## [What is expected]
A copy is needed of each line in the records that has the word "else".

## [Material provided]
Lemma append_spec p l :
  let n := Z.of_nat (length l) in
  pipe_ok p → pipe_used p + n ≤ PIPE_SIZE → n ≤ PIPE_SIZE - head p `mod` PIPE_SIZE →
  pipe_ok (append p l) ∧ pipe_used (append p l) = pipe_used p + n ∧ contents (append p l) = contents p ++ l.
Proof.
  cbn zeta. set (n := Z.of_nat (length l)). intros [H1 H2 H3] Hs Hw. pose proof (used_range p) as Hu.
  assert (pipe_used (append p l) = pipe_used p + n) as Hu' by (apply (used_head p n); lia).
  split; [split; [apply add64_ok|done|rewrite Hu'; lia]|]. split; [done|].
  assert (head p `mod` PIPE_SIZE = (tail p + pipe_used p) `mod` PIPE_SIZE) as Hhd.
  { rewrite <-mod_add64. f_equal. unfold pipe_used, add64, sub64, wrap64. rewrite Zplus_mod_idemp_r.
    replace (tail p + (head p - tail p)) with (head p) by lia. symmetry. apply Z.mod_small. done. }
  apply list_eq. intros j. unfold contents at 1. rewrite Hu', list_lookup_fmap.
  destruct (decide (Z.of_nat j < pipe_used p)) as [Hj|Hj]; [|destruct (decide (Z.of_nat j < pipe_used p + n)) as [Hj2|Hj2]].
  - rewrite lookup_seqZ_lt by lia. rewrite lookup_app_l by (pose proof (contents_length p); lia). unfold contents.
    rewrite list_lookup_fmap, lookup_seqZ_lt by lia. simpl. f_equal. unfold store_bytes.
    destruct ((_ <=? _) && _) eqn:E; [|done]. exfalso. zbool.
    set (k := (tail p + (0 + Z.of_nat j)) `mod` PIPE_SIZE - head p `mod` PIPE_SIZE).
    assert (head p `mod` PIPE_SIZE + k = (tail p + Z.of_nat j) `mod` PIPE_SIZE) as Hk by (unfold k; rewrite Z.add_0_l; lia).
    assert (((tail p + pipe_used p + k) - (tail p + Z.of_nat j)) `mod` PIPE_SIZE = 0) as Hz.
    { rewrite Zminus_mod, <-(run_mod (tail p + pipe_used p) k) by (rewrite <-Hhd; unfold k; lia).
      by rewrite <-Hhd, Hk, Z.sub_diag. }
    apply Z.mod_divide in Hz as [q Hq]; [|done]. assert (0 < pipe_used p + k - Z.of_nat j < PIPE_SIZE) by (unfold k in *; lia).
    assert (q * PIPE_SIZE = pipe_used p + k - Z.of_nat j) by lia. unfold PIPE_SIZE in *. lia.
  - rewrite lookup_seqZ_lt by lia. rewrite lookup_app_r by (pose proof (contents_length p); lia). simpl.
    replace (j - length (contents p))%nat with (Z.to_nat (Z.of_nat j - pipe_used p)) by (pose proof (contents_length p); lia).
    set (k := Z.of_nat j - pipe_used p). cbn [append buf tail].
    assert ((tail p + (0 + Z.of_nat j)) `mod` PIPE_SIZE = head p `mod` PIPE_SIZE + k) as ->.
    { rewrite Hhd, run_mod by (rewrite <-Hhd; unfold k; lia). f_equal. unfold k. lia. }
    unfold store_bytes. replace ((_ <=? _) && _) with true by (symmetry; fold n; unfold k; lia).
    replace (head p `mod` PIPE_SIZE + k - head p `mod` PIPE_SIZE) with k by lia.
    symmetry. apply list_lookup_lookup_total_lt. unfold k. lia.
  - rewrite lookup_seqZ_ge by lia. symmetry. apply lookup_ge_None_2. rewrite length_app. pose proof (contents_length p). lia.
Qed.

--

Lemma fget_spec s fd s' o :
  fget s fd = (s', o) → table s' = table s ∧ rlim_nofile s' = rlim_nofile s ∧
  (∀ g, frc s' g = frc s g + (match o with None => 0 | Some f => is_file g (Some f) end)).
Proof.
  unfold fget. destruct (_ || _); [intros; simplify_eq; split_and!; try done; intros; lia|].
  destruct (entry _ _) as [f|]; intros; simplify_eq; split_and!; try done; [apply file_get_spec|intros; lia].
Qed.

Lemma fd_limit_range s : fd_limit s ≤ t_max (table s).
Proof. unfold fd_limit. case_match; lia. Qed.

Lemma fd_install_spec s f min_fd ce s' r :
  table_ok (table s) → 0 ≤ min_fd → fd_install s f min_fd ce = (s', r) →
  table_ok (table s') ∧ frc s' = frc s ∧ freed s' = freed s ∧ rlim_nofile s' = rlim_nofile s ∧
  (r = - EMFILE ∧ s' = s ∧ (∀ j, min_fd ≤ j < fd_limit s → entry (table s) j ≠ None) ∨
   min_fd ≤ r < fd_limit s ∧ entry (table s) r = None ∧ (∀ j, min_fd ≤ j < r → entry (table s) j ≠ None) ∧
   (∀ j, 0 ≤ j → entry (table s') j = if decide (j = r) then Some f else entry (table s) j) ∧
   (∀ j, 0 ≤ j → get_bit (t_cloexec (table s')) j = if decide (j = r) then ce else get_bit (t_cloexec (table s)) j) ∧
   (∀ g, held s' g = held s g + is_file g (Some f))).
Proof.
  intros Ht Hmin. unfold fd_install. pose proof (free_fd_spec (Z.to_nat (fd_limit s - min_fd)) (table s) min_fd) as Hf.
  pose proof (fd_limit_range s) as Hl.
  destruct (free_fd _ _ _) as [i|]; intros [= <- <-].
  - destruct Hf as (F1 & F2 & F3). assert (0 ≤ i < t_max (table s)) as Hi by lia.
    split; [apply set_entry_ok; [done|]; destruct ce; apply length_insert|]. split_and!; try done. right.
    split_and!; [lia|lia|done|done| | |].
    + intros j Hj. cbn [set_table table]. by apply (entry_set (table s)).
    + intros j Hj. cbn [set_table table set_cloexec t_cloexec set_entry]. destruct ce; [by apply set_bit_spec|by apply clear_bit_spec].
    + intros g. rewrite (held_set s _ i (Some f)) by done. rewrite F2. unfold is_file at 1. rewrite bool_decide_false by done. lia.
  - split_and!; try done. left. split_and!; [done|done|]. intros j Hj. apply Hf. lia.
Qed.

## [Result of this task]
   (∀ j, 0 ≤ j → entry (table s') j = if decide (j = r) then Some f else entry (table s) j) ∧
   (∀ j, 0 ≤ j → get_bit (t_cloexec (table s')) j = if decide (j = r) then ce else get_bit (t_cloexec (table s)) j) ∧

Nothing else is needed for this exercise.